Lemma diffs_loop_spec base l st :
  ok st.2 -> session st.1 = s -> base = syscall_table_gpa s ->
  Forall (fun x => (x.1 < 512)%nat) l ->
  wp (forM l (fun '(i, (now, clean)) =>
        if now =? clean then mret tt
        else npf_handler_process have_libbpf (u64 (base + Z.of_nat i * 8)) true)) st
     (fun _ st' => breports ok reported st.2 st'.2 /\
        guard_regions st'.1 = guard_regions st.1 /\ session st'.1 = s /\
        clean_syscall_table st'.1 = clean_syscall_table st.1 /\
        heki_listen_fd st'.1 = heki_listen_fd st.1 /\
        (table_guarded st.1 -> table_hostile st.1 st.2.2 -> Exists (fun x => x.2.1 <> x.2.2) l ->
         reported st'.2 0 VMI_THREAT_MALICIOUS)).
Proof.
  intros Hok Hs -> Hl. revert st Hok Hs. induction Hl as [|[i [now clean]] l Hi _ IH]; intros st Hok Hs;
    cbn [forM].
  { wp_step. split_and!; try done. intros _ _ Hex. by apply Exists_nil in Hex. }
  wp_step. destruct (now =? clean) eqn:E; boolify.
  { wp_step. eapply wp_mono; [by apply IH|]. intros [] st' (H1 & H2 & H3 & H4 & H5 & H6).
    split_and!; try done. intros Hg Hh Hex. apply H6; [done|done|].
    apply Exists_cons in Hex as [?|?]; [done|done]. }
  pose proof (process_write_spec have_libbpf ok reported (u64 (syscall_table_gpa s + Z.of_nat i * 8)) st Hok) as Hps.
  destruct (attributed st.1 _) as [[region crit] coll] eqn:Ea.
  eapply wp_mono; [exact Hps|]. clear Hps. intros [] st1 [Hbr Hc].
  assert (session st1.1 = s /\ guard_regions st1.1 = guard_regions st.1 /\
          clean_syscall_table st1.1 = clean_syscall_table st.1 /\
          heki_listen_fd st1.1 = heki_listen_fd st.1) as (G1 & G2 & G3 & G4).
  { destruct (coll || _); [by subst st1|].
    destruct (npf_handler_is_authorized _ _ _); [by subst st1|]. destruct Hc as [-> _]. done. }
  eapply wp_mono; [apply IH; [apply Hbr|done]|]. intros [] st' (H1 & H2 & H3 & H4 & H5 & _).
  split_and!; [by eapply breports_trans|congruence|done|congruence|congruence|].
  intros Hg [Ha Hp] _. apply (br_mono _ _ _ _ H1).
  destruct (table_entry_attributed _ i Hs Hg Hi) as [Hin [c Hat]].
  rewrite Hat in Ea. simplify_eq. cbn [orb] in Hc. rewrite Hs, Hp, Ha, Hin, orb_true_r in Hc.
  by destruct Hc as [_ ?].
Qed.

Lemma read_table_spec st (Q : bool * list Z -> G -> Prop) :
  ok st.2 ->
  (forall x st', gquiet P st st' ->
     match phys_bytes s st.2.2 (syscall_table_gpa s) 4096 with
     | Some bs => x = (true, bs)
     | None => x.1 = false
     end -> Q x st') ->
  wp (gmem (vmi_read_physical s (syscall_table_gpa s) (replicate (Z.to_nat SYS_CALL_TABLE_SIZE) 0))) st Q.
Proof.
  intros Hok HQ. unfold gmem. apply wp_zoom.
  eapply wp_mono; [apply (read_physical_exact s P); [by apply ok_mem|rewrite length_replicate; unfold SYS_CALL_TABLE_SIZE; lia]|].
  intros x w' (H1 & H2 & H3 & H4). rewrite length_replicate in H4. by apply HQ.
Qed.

☆ ☆ ☆

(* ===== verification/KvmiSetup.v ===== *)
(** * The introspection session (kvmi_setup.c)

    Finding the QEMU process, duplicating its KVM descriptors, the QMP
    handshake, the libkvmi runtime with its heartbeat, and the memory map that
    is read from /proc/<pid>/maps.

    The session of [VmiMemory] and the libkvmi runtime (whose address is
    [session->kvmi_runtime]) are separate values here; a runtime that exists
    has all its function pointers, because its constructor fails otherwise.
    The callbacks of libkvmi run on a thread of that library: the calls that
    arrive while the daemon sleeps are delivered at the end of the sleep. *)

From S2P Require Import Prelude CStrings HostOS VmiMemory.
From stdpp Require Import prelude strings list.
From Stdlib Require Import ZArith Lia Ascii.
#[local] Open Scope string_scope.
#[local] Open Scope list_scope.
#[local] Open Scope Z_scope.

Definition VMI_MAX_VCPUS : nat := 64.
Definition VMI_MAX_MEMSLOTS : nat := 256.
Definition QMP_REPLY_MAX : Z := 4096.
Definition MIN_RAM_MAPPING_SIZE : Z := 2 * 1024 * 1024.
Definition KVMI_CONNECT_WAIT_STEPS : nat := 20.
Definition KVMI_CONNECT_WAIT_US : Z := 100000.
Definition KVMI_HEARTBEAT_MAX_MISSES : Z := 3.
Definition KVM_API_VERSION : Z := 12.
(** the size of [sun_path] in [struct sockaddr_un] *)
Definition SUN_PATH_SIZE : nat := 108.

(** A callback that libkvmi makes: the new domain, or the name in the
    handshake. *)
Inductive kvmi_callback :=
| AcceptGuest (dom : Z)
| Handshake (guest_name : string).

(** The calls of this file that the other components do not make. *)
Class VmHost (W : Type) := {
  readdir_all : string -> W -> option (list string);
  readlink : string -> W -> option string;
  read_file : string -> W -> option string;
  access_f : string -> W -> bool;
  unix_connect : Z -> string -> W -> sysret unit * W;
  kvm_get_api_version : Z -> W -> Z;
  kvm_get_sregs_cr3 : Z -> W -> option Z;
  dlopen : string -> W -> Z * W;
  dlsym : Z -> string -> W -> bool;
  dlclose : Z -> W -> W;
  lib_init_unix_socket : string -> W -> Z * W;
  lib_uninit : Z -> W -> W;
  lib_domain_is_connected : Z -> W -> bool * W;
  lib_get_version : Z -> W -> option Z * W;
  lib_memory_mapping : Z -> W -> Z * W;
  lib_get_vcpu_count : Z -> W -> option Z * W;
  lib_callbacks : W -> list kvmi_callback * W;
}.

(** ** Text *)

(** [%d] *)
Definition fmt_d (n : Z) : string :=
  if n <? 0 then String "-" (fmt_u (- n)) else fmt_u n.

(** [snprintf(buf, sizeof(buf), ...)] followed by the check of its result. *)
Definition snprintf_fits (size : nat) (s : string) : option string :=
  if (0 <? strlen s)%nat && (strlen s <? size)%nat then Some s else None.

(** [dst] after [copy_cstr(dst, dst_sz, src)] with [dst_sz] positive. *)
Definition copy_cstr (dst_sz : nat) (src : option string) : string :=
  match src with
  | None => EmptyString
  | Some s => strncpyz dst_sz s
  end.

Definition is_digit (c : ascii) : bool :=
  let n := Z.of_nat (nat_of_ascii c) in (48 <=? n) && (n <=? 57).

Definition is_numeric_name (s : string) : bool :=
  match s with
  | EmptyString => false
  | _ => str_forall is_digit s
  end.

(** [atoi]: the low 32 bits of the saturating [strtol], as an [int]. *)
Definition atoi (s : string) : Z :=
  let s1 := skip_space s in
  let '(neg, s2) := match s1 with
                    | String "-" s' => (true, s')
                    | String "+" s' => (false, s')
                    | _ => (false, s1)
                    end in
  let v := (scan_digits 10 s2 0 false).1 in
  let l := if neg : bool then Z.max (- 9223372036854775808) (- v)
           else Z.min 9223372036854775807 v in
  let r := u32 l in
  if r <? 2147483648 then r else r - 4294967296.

☆ ☆ ☆

EXERCISE DETAILS: With the line that has "Lemma diffs_loop_spec base" as the first and the line that has "else npf_handler_process have_libbpf" as the last, repeat exactly that run of lines above and no more.

FINISHED EXERCISE:
Lemma diffs_loop_spec base l st :
  ok st.2 -> session st.1 = s -> base = syscall_table_gpa s ->
  Forall (fun x => (x.1 < 512)%nat) l ->
  wp (forM l (fun '(i, (now, clean)) =>
        if now =? clean then mret tt
        else npf_handler_process have_libbpf (u64 (base + Z.of_nat i * 8)) true)) st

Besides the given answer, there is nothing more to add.